Once assembled, the coin cells are transferred out of the glovebox and mounted in the channels of the battery cycler. This device charges and discharges the battery cells according to a protocol that is provided by a researcher. Except for the mounting of the cells and the definition of the cycling procedure, the operation of this machine is also fully automated and the data can even be analyzed automatically. This enabled inclusion of this device as part of a MAP based on FINALES.

HITS

The setup for High-Throughput Spectroscopy (HITS) can perform spectroscopic analysis using Fourier-Transform Infrared (FTIR) and Raman spectroscopy.

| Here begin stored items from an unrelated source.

Lemma uds_read_dtc_roundtrip_witness :
  exists body,
    handle init [0x19; 0x02; 0xFF] 3 = Ok ([0x59; 0x02; 0xFF; 0x09; 0x00; 3] ++ body)
    /\ parse_dtcs body = Some [(0x012345, 0x08); (0x023456, 0x09); (0x034567, 0x00)].
Proof.
  destruct (uds_read_dtc_roundtrip init 0x02 [0xFF]) as (body & H1 & H2 & _);
    [unfold is_u8; lia | closed_bytes |].
  exists body. split; [exact H1|]. rewrite H2. reflexivity.
Defined.

End properties.
(** The receive buffer after a read, before the loop runs. *)
Definition filled (conn : DoIpConnection) (got : list Z) : DoIpConnection :=
  mk_conn (fd conn) (activated conn) (tester_addr conn)
    (pending conn ++ got ++ (recv_buf conn +! (recv_len conn + zlen got)))
    (recv_len conn + zlen got).

Lemma received_space conn input :
  inv conn -> received conn input <> [] -> 0 < zlen (received conn input) <= free_space conn.
Proof.
  intros Hi Hn. pose proof (recv_received conn input Hi) as Hrecv.
  destruct (recv _ _) as [n got]. destruct Hrecv as (-> & _ & Hd). destruct (Hd Hn). lia.
Qed.

Lemma on_client_data_filled srv f conn input :
  connections srv !! f = Some conn -> inv conn -> received conn input <> [] ->
  on_client_data srv f input
  = (drained ← process_buffer drain_fuel (filled conn (received conn input)) [];
     Ok (mk (listen_fd srv) (port srv) (<[f := drained.1]> (connections srv)), drained.2)).
Proof.
  intros Hc Hi Hn. unfold on_client_data. rewrite Hc.
  pose proof (recv_received conn input Hi) as Hrecv. pose proof Hi as (Hl & Hbuf & Hr).
  destruct (recv _ _) as [n got]. destruct Hrecv as (-> & _ & Hd).
  destruct (Hd Hn) as [Hnz Hpos]. unfold free_space in Hpos. set (got := received conn input) in *.
  guards. unfold filled. rewrite <- Hnz.
  set (m := recv_len conn) in *.
  assert (wr_bytes (recv_buf conn) m got
    = Ok (pending conn ++ got ++ (recv_buf conn +! (m + n)))) as ->.
  { rewrite <- (take_drop (Z.to_nat m) (recv_buf conn)) at 1.
    rewrite <- (take_drop (Z.to_nat n) (recv_buf conn +! m)). rewrite drop_drop.
    replace (Z.to_nat m + Z.to_nat n)%nat with (Z.to_nat (m + n)) by lia.
    apply wr_bytes_app.
    - symmetry. by apply zlen_pending.
    - rewrite length_take, length_drop. unfold zlen in Hnz, Hl. lia. }
  cbn [mbind checked_bind].
  rewrite sz_small by (unfold RECV_BUF_SIZE in *; lia). done.
Qed.
(** C16: the discovery handshake.  Whatever the service offers - an empty list
    apart -, its announcement makes the tool send three subscriptions to the
    sender of the announcement and start listening; when these reach the
    service, in order, it records the tool under the three services,
    acknowledges each with the next session number and reports each to its
    callback.  All three are recorded and acknowledged for eventgroup 0,
    though the tool asks for eventgroup 1: it writes the number where the
    service does not look. *)
Theorem sd_handshake {T : Target} srv sd_sock data_sock buf gateway client stacks :
  SomeIpSdService.offered srv <> [] -> zlen (SomeIpSdService.offered srv) <= 65536 ->
  is_u16 (SomeIpSdService.session srv) -> 0 <= sd_sock -> 0 <= data_sock -> zlen buf = BUF_SIZE ->
  length stacks = 3%nat -> Forall (fun st => zlen st = 1500 /\ bytes st) stacks ->
  let subs := [(0x0101, 0); (0x0102, 0); (0x0103, 0)] in
  exists offer srv1 pkts srv2,
    SomeIpSdService.send_offers srv
    = Ok (srv1, [SomeIpSdService.Net (SendTo (SomeIpSdService.sock_fd srv) offer SomeIpSdService.sd_group)])
    /\ main sd_sock 0 (Datagram offer) gateway data_sock 0 buf []
       = Ok (None, map (fun p => SendTo sd_sock p gateway) pkts, [])
    /\ deliver srv1 client (zip stacks pkts) = Ok (srv2, concat (imap (SdAnswerFacts.reaction srv1 client) subs))
    /\ SomeIpSdService.subscribers srv2
       = SomeIpSdService.subscribers srv ++ map (fun s => SomeIpSdService.mk_subscriber client s.1 s.2) subs
    /\ SomeIpSdService.session srv2 = u16 (SomeIpSdService.session srv + 4).
Proof.
  intros Hne Hl Hs Hsock Hdata Hb Hlen Hst subs.
  destruct (HandshakeFacts.subscriptions_delivered (SomeIpSdService.bump_session srv) client stacks
    [0x0101; 0x0102; 0x0103] Hlen Hst) as (pkts & Hp & Hd).
  { repeat (apply Forall_cons_2; [unfold is_u16; lia|]). apply Forall_nil_2. }
  apply Forall2_cons_inv_l in Hp as (p1 & ? & H1 & Hp & ->). apply Forall2_cons_inv_l in Hp as (p2 & ? & H2 & Hp & ->).
  apply Forall2_cons_inv_l in Hp as (p3 & ? & H3 & Hp & ->). apply Forall2_nil_inv_l in Hp as ->.
  exists (SdServiceFacts.offers_packet srv), (SomeIpSdService.bump_session srv), [p1; p2; p3].
  change (map _ [0x0101; 0x0102; 0x0103]) with subs in Hd. rewrite SdAnswerFacts.answer_closed in Hd by apply u16_range.
  eexists. split; [|split; [|split; [exact Hd|]]].
  - rewrite SdServiceFacts.send_offers_ok by done. by destruct (SomeIpSdService.offered srv).
  - unfold main. guards. change (0 <? 0) with false. cbn match.
    pose proof (recvfrom_ok (Datagram (SdServiceFacts.offers_packet srv)) buf Hb) as Hrecv.
    destruct (recvfrom _ BUF_SIZE) as [n got] eqn:Er. destruct Hrecv as (_ & _ & Hw & _).
    assert (0 <= n) by (injection Er as <- <-; apply zlen_nonneg). guards.
    rewrite Hw. cbn [mbind checked_bind]. unfold subscribe_all. rewrite H1, H2, H3. done.
  - split; [done|]. cbn [SomeIpSdService.session SomeIpSdService.bump_session].
    change (zlen subs) with 3. zlia.
Qed.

This device utilizes a sample stage movable in x, y, and z direction to raster over a sample. Samples may be for example wafers coated with electrode material and tested using the SDC (see below). A transformation between the coordinate systems of HITS and the SDC is implemented to allow the correlation of the results for every sample position.

SDC

The Scanning Droplet Cell (SDC) consists of a movable probe head attached to a force sensor. The probe head is equipped with a reference electrode, a counter electrode and a tube to provide electrolyte. The electrodes are connected to a potentiostat. The probe head is lifted up from the sample, moved to a sample position and lowered down to establish contact with the sample by a set of spindles and motors. Once the probe head is lowered, electrolyte is supplied to the measuring volume where it contacts the sample, the reference electrode and the counter electrode. In this setup, the sample serves as the working electrode. The electrolyte composition may be varied and EIS, cyclic voltammetry (CV) or other electrochemical tests feasible in such a three-electrode setup can be performed. The SDC allows to stop e.g. CV experiments at various points in time and subsequent analysis of the results can yield information about the SEI or CEI formed on the sample, which are critical for the performance of batteries.